Too technical. So then we figured everything had to go in the database and we’d make a user-friendly front-end. Every table needed its own CRUD admin pages to maintain the data. Some grew huge and even needed a search box - AJAX naturally. As far as the end-user website was concerned, the project turned out to be a bit of a flop but the admin site rocked! At least I thought it did til one day someone accidentally deleted loads of localization strings. He didn’t even seem that concerned:

Foreign marketing dude: Zis Git, ‘eez taken care of zee backups, no?

me: Erm…

So to my current project and I started pondering what a reasonable amount of development time was to spend on seed data maintenance and in the end, I came to the conclusion: not a lot.
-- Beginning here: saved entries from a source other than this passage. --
(** ** Skip-missing *)

(** Where skip-missing does make a missing target a silent no-op: on a new
    request that meets a missing Dandiset, and on a request bound to the
    Dandiset the call names. *)
Lemma skip_missing_is_silent_when_unbound_or_bound
  (E : Env) (d : Deleter) (api_url : string) :
  skip_missing d = true ->
  (forall (op : registration) (dandiset_id : string) (e : exn),
     client d = None ->
     target E op = Some (api_url, dandiset_id) ->
     versioned_dandiset_request E op = false ->
     let c := {| client_api_url := PyStr.rstrip_slash api_url |} in
     dandi_authenticate E c = None ->
     get_dandiset E c dandiset_id (DRAFT E) false = inl e ->
     is_NotFoundError e = true ->
     run_registration E op d = (Ok tt, set_client c d))
  /\ (forall (c : DandiAPIClient) (ds : RemoteDandiset),
        client d = Some c ->
        dandiset d = Some ds ->
        is_same_url (client_api_url c) api_url = true ->
        let nothing := {| yielded := []; failure := None |} in
        (forall (v p : string) (e : exn),
           get_asset_by_path E ds p = inl e -> is_NotFoundError e = true ->
           register_asset E api_url (dandiset_identifier ds) v p d = (Ok tt, d))
        /\ (forall v p : string,
              get_assets_with_path_prefix E ds p = nothing ->
              register_asset_folder E api_url (dandiset_identifier ds) v p d
              = (Ok tt, d))
        /\ (forall (url : string) (p : ParsedDandiURL),
              url_api_url p = api_url ->
              url_dandiset_id p = dandiset_identifier ds ->
              get_assets E p (Some c) = nothing ->
              register_assets_url E url p d = (Ok tt, d))).
Proof.
  intros Hskip. split.
  - intros op i e Hc Ht Hv c Hauth Hget Hnf.
    pose proof (binder_decides E op api_url i d Ht Hv) as H.
    assert (Hset : set_dandiset E api_url i d = (Ok false, set_client c d)).
    { unfold set_dandiset. unfold_monad. rewrite Hc. fold c.
      now rewrite Hauth, Hget, Hnf, Hskip. }
    now rewrite Hset in H.
  - intros c ds Hc Hds Hsame nothing.
    pose proof (set_dandiset_same_dandiset E d c ds api_url Hc Hds Hsame)
      as Hset.
    split; [|split].
    + intros v p e Hget Hnf. unfold register_asset.
      rewrite bound_then, Hset. unfold bind, get.
      now rewrite Hds, Hget, Hnf, Hskip.
    + intros v p Hget. unfold register_asset_folder.
      rewrite bound_then, Hset. unfold bind at 1. unfold get at 1.
      rewrite Hds, Hget. unfold add_all_assets. unfold_monad.
      now rewrite Hskip.
    + intros url p Ha Hi Hget. unfold register_assets_url.
      rewrite bound_then, Ha, Hi, Hset. unfold bind, get.
      rewrite Hc, Hget. unfold add_all_assets. unfold_monad.
      now rewrite Hskip.
Qed.

(** C5 does not hold of the code: with skip-missing on, the first
    registration of a missing Dandiset is skipped in silence, but it leaves
    the client set and no Dandiset bound, and registering the same missing
    Dandiset once more raises [AttributeError]; [delete] on the two URLs
    fails with it. *)
Theorem skip_missing_raises_on_second_missing_dandiset :
  let E := Demo.env false in
  let op := RegisterUrl Demo.missing_dandiset_url in
  let d1 := snd (run_registration E op (new_Deleter true)) in
  skip_missing (new_Deleter true) = true
  /\ get_dandiset E {| client_api_url := Demo.api |} "000009" (DRAFT E) false
     = inl (Exn NotFoundError "No such Dandiset: 000009")
  /\ run_registration E op (new_Deleter true) = (Ok tt, d1)
  /\ d1 = set_client {| client_api_url := Demo.api |} (new_Deleter true)
  /\ run_registration E op d1
     = (Raise (Exn AttributeError
                 "'NoneType' object has no attribute 'identifier'"), d1)
  /\ delete E [Demo.missing_dandiset_url; Demo.missing_dandiset_url]
       "dandi" false None false true []
     = (Raise (Exn AttributeError
                 "'NoneType' object has no attribute 'identifier'"), []).
Proof.
  repeat split; reflexivity.
Qed.

(** ** The confirmation gate *)

Lemma for_each_keeps {S A : Type} (Inv : S -> Prop) (body : A -> M S unit) :
  (forall x s, Inv s -> Inv (snd (body x s))) ->
  forall l s, Inv s -> Inv (snd (for_each l body s)).
Proof.
  intros Hbody l. induction l as [|x l IH]; intros s Hs; simpl; [exact Hs|].
  unfold bind. specialize (Hbody x s Hs).
  destruct (body x s) as [[u|e] s1]; simpl in *; auto.
Qed.

Lemma register_paths_well_formed
  (E : Env) (paths : list string) (dandi_instance : string) (d : Deleter) :
  well_formed d -> well_formed (snd (register_paths E paths dandi_instance d)).
Proof.
  unfold register_paths. apply for_each_keeps. intros p s Hs.
  destruct (is_url E p).
  - now apply register_url_well_formed.
  - now apply register_local_path_equivalent_well_formed.
Qed.

(** Declining the question ends [delete] after the question alone. *)
Lemma delete_registered_declined
  (E : Env) (d : Deleter) (ds : RemoteDandiset)
  (devel_debug : bool) (jobs : option nat) (t : trace) :
  Deleter_bool d = true ->
  dandiset d = Some ds ->
  click_confirm E (confirm_msg d ds) = false ->
  delete_registered E d devel_debug jobs false t
  = (Ok tt, (t ++ [EvConfirm (confirm_msg d ds)])%list).
Proof.
  intros Hne Hds Hno. unfold delete_registered, confirm.
  rewrite Hne, Hds. unfold log. unfold_monad. now rewrite Hno.
Qed.

(** C8: when the registrations of [delete] leave a non-empty request,
    [force] is off and the question is answered no, [delete] returns
    normally; all it did to the outside is ask the question, so neither
    [dandiset.delete] nor any [asset.delete] was called. *)
Theorem declined_confirmation_deletes_nothing
  (E : Env) (paths : list string) (dandi_instance : string)
  (devel_debug : bool) (jobs : option nat) (skip : bool)
  (d : Deleter) (t : trace) :
  register_paths E paths dandi_instance (new_Deleter skip) = (Ok tt, d) ->
  Deleter_bool d = true ->
  (forall ds, dandiset d = Some ds ->
              click_confirm E (confirm_msg d ds) = false) ->
  exists ds,
    dandiset d = Some ds
    /\ delete E paths dandi_instance devel_debug jobs false skip t
       = (Ok tt, (t ++ [EvConfirm (confirm_msg d ds)])%list)
    /\ delete_calls
         (snd (delete E paths dandi_instance devel_debug jobs false skip t))
       = delete_calls t.
Proof.
  intros Hreg Hne Hno.
  pose proof (register_paths_well_formed E paths dandi_instance
                (new_Deleter skip) (new_Deleter_well_formed skip)) as [_ Hb].
  rewrite Hreg in Hb. simpl in Hb.
  destruct (dandiset d) as [ds|] eqn:Hds; [|now elim (Hb Hne)].
  exists ds. split; [reflexivity|].
  assert (Hrun : delete E paths dandi_instance devel_debug jobs false skip t
                 = (Ok tt, (t ++ [EvConfirm (confirm_msg d ds)])%list)).
  { unfold delete. rewrite Hreg.
    apply delete_registered_declined; auto. }
  split; [exact Hrun|].
  rewrite Hrun. simpl. unfold delete_calls. rewrite filter_app. simpl.
  apply app_nil_r.
Qed.

Lemma declined_confirmation_deletes_nothing_witness :
  delete_calls
    (snd (delete (Demo.env false) [Demo.folder_url; "/data/ds/sub-02/"]
            "dandi" true None false false []))
  = [].
Proof.
  destruct (declined_confirmation_deletes_nothing (Demo.env false)
              [Demo.folder_url; "/data/ds/sub-02/"] "dandi" true None false
              {| client := Some {| client_api_url := Demo.api |};
                 dandiset := Some Demo.ds1;
                 deleting_dandiset := false;
                 skip_missing := false;
                 remote_assets := [Demo.a1; Demo.a2; Demo.a3] |}
              [] eq_refl eq_refl (fun _ _ => eq_refl))
    as (ds & _ & _ & Hcalls).
  exact Hcalls.
Defined.

(** ** Sorting keeps the assets *)

Lemma insert_by_path_Permutation (a : RemoteAsset) (l : list RemoteAsset) :
  Permutation (insert_by_path a l) (a :: l).
Proof.
  induction l as [|b l IH]; simpl; [reflexivity|].
  destruct (String.leb (asset_path a) (asset_path b)); [reflexivity|].
  rewrite IH. apply perm_swap.
Qed.

Lemma sorted_by_path_Permutation (l : list RemoteAsset) :
  Permutation (sorted_by_path l) l.
Proof.
  induction l as [|a l IH]; simpl; [reflexivity|].
  rewrite insert_by_path_Permutation. now constructor.
Qed.

Lemma filter_Permutation {A : Type} (f : A -> bool) (l l' : list A) :
  Permutation l l' -> Permutation (filter f l) (filter f l').
Proof.
  induction 1 as [|x l l' _ IH|x y l|l l' l'' _ IH1 _ IH2]; simpl.
  - constructor.
  - destruct (f x); [now constructor | exact IH].
  - destruct (f x), (f y); try reflexivity. apply perm_swap.
  - now rewrite IH1.
Qed.

(** ** Execution of a batch *)

Section Batch.

Variable E : Env.

Lemma flat_map_map {A B C : Type} (f : B -> list C) (g : A -> B) (l : list A) :
  flat_map f (map g l) = flat_map (fun x => f (g x)) l.
Proof.
  induction l as [|x l IH]; simpl; [reflexivity|]. now rewrite IH.
Qed.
At the same time, we’d started using Google Docs for pretty much anything we could so I figured we could use Google Docs spreadsheets to maintain the seed data. They have some convenient properties:

  1. Anyone you give access to can edit the data. We share the documents “People at Our Organization who have the link can edit”. We’re only four but you can share with individuals if you prefer.
  2. It has version control. If someone messes it up you can see the whole history, click on individual revisions to see what changed, and revert to a previous version.
  3. Everyone understands spreadsheets (at least better than git). In fact our previous attempt at making a seed data admin interface began looking more and more like a spreadsheet since all the data’s tabular by nature and it’s convenient seeing all the values in place and being able to edit in situ.
  4. There’s a well-documented API which provides CSV export. Authenticating is slightly tricky but thereafter it’s just one call to download a CSV-export.

So how does it work?

Each class of data (what would normally be a table in a database) has its own spreadsheet, and a config file in the app declares all the links.

When the app launches, it authenticates to Google Docs using a dedicated apps account and, for each document it hasn’t already cached as a file, it saves the CSV export as a file in the cache directory, and loads the data. The cache means that if the app is restarted and Google Docs is having a bad day, the app can start fine using the previous run’s data. Also, if someone is in the middle of editing when the app happens to restart, you don’t want the half-baked changes appearing.

There’s a single seed data admin page where site admins with links to edit the spreadsheet and reload the data.

The cached file is replaced and the app begins using the new data straight away. Note, when you’re re-reading the data, don’t just empty the data structure holding the data and load it up again because if any requests arrive while that’s happening, they’ll see partially loaded data. Instead, load it into a new structure and make the actual structure point to the new one. This also helps cope with bad data since if the actual import crashes, the app can carry on using the old data.

Details, details, details

Our app is built using Lift so we could use Google’s Java API to access Docs. We also used JavaCSV to parse the CSV data. Of course CSV is quite a trivial format so it’s tempting just to do it yourself, but there are a few corner cases like data containing commas and new-lines which 3rd party libraries handle. Each set of seed data is handled by a model class holding the dataset in an immutable Map.

Each of the model classes extends one of two generalizations. One deals with multi-column data such as in the first screenshot above. In these cases, lookups are typically made for a key to retrieve a class with properties mapped to the columns in the spreadsheet. The other generalization deals with data such as localization where a column is picked first (e.g. the locale) and a key lookup is made to fetch a single element.

Conclusions

So how’s worked out? Pretty good. We’ve used this in production now for six months and so far there haven’t been any hiccoughs. You wouldn’t want to use this for large data sets since everything’s held in memory but in each case we’ve used it, that’s worked to our advantage. Doing round trips to the database to look up localization strings when there could be 50 on a page, for example, would be very expensive.

If you try it yourself, let me know how it goes.